Segment Start: Data extract

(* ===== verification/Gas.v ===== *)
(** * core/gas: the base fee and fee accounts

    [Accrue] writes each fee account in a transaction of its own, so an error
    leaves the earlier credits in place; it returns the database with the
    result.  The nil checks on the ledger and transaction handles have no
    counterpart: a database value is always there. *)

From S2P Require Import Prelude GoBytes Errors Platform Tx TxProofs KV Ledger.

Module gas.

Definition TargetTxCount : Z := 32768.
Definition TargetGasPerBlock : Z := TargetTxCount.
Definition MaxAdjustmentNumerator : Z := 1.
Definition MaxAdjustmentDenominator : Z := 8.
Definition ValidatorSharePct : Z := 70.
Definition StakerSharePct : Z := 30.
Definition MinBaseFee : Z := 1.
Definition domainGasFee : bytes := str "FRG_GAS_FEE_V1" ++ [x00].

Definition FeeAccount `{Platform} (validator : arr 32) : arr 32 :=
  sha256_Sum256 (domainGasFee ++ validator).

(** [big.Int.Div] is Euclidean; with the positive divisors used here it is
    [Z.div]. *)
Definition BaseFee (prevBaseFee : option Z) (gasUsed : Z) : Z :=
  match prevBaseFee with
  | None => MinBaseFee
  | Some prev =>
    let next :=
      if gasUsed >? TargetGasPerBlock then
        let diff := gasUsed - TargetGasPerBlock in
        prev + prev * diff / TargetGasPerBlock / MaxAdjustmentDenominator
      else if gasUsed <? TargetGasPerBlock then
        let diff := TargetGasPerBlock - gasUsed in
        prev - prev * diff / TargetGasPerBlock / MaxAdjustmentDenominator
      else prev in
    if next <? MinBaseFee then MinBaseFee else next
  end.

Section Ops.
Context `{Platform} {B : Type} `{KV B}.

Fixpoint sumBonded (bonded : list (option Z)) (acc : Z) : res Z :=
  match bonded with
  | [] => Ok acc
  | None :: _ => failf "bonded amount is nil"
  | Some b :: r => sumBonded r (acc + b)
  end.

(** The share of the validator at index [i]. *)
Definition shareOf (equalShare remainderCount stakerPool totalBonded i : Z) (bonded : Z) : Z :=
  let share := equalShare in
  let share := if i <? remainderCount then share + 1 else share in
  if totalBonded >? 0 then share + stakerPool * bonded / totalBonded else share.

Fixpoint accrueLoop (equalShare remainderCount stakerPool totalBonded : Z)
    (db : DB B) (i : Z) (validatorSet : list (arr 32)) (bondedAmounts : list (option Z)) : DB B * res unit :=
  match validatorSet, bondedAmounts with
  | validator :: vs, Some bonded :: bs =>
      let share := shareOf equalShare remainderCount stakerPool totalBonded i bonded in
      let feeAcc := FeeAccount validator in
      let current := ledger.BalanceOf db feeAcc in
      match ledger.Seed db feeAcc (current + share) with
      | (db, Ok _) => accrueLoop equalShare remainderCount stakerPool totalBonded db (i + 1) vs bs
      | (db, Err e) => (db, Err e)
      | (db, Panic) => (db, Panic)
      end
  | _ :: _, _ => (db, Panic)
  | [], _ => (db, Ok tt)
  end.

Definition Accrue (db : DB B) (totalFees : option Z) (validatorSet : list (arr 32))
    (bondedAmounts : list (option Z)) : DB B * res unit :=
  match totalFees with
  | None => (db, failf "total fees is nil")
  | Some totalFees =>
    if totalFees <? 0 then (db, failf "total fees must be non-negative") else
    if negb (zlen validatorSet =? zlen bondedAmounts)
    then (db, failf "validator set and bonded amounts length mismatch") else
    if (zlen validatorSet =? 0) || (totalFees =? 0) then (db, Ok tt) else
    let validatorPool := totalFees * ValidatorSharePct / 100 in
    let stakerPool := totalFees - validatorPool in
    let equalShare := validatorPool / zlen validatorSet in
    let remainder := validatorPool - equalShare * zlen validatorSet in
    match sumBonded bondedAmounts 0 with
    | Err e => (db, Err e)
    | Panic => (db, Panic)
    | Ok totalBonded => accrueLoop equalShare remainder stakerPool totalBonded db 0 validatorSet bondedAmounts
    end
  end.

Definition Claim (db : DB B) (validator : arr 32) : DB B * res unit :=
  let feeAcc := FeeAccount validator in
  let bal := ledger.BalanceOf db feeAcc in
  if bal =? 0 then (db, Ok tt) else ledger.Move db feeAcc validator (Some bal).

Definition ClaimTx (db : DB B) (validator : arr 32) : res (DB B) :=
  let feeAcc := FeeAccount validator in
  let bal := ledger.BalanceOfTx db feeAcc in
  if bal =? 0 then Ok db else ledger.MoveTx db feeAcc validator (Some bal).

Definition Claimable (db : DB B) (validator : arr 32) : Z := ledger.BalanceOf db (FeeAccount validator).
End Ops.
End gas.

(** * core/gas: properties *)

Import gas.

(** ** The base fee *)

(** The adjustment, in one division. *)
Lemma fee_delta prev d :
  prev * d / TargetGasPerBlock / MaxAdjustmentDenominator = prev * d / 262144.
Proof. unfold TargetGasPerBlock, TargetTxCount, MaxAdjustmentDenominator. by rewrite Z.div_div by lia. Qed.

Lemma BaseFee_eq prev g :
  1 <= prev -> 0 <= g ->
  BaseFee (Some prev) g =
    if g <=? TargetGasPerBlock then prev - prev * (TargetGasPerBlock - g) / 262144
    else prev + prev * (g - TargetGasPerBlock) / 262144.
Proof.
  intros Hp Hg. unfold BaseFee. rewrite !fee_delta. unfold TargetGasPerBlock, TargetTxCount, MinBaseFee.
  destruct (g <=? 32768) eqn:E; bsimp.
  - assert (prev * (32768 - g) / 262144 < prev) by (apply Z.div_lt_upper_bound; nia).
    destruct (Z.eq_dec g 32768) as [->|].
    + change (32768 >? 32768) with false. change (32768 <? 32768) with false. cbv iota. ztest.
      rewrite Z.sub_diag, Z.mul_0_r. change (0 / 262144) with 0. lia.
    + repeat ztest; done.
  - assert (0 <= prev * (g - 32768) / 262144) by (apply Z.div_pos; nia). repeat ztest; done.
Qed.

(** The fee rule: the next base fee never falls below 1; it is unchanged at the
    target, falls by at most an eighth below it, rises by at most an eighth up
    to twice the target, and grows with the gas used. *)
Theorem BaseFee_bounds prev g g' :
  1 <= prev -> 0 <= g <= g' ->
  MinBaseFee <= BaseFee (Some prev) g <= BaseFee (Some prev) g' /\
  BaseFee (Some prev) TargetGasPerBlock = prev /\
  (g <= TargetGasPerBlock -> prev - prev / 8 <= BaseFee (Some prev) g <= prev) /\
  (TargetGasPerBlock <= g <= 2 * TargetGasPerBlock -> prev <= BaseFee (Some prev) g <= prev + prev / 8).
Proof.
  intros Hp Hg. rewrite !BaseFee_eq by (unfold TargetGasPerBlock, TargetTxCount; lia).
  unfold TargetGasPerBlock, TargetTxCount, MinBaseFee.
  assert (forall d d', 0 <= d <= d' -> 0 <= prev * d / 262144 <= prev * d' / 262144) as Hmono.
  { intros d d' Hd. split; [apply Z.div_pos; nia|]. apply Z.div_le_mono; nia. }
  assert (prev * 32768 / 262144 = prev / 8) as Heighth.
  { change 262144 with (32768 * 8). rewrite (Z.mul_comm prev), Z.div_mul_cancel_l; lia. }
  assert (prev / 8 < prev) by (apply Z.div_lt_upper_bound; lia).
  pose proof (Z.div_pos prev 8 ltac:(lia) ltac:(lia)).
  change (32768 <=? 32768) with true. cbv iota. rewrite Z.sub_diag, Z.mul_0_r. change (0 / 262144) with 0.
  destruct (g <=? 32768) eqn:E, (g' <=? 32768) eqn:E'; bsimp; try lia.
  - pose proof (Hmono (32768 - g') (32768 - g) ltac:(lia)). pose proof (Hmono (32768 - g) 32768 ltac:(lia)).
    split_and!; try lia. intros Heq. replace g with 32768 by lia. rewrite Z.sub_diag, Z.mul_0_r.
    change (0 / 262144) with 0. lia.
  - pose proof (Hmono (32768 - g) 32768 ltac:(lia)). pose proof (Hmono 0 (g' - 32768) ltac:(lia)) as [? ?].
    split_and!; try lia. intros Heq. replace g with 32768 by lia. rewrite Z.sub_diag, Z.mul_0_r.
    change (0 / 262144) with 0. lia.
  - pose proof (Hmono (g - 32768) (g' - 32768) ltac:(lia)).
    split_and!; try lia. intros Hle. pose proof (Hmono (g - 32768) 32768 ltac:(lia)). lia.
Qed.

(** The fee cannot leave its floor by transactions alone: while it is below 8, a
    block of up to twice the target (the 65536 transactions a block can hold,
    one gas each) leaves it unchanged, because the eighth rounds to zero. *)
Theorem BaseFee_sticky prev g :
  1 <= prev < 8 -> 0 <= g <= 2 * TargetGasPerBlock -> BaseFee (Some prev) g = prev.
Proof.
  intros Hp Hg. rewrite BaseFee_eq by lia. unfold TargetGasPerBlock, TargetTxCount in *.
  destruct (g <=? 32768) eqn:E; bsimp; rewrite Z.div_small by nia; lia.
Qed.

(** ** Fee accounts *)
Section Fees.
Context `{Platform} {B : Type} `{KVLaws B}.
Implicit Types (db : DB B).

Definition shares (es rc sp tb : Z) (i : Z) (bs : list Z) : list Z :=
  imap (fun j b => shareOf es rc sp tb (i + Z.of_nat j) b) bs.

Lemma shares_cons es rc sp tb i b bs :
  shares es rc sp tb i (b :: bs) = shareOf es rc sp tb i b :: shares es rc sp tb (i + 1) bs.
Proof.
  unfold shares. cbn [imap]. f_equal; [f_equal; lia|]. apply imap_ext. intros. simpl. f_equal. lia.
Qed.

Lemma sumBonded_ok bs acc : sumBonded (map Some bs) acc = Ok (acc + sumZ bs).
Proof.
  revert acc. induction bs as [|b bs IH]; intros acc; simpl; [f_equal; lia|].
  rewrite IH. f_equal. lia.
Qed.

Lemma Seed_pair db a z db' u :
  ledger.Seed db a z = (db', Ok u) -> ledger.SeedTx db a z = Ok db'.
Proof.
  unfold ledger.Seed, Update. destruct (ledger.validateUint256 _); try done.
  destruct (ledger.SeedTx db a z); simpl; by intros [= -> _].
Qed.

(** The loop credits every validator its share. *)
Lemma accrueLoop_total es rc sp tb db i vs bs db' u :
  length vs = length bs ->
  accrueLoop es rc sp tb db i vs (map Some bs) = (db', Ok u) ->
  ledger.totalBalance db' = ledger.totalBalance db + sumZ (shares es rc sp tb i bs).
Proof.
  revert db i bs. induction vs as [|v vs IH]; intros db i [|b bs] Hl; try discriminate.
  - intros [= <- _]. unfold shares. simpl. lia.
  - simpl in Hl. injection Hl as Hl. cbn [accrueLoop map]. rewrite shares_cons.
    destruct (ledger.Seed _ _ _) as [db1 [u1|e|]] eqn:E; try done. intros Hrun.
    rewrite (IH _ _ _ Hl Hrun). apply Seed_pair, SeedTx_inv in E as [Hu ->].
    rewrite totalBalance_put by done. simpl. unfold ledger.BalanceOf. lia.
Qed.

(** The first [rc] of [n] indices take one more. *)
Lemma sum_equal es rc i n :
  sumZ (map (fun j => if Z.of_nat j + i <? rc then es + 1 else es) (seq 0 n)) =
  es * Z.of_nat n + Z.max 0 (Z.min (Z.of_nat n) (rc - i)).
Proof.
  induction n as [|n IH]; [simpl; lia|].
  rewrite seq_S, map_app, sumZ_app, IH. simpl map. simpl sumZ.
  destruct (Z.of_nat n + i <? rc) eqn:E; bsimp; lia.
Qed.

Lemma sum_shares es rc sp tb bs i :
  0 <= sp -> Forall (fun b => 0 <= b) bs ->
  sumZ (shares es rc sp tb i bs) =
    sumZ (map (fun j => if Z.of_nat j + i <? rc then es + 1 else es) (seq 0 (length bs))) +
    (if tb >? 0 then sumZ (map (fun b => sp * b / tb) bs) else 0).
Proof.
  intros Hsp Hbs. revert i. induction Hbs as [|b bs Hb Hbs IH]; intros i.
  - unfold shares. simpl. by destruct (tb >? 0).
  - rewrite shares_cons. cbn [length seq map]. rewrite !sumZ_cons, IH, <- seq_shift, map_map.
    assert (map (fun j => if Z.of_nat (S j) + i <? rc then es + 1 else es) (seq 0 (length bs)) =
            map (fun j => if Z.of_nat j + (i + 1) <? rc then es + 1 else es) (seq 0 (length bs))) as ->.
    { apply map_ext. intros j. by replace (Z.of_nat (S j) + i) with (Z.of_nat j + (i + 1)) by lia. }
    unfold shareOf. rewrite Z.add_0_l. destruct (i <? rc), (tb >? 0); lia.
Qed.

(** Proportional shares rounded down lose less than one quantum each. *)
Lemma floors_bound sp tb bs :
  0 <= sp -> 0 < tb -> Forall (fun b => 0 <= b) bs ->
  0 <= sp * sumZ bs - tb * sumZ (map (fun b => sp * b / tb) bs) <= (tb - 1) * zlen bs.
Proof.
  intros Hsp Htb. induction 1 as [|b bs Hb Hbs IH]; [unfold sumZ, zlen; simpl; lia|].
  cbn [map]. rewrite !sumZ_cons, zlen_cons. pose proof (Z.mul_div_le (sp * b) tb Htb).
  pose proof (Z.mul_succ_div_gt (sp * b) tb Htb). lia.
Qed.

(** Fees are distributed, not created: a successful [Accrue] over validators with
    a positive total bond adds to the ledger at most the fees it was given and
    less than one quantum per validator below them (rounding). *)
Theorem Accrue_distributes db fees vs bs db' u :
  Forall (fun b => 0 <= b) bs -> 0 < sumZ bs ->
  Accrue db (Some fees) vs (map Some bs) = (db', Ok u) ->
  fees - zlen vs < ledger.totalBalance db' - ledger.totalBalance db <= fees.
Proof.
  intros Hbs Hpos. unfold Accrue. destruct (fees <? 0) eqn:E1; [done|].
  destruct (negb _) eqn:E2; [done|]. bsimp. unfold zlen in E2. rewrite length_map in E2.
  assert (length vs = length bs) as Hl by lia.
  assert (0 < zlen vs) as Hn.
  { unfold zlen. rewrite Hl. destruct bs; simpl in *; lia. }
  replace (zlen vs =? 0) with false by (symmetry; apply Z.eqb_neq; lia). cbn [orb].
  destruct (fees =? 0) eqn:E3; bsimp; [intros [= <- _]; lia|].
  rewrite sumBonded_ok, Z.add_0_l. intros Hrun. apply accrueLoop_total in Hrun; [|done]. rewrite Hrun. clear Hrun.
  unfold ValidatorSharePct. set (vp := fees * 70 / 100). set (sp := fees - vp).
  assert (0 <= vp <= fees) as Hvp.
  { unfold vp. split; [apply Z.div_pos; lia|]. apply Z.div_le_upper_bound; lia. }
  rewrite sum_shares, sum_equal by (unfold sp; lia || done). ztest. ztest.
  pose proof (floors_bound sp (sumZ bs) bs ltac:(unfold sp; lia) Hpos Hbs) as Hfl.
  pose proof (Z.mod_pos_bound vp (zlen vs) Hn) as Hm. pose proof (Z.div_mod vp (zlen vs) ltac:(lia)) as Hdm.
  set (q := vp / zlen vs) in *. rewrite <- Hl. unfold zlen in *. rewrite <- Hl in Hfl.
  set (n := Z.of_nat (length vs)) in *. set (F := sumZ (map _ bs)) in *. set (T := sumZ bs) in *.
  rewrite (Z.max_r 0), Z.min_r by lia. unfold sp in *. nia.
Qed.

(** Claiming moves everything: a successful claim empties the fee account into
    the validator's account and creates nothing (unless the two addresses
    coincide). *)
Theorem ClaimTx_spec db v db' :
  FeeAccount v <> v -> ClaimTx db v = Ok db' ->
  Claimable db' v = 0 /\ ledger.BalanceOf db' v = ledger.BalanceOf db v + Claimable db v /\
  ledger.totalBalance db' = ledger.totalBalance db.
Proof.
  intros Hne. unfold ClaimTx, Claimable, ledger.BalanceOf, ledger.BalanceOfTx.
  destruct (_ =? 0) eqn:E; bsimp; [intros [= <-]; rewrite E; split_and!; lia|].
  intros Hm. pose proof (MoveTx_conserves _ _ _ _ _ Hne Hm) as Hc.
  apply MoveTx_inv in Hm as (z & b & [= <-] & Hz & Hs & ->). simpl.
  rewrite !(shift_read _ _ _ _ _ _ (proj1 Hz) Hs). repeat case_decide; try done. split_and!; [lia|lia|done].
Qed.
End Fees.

Segment End: Data extract

## Task description
Everything above from the line containing "(if tb >? 0" through the line containing "map (fun j => if Z.of_nat j + (i" must be copied exactly. Nothing outside that range belongs in the answer.

## Output of the task
    (if tb >? 0 then sumZ (map (fun b => sp * b / tb) bs) else 0).
Proof.
  intros Hsp Hbs. revert i. induction Hbs as [|b bs Hb Hbs IH]; intros i.
  - unfold shares. simpl. by destruct (tb >? 0).
  - rewrite shares_cons. cbn [length seq map]. rewrite !sumZ_cons, IH, <- seq_shift, map_map.
    assert (map (fun j => if Z.of_nat (S j) + i <? rc then es + 1 else es) (seq 0 (length bs)) =
            map (fun j => if Z.of_nat j + (i + 1) <? rc then es + 1 else es) (seq 0 (length bs))) as ->.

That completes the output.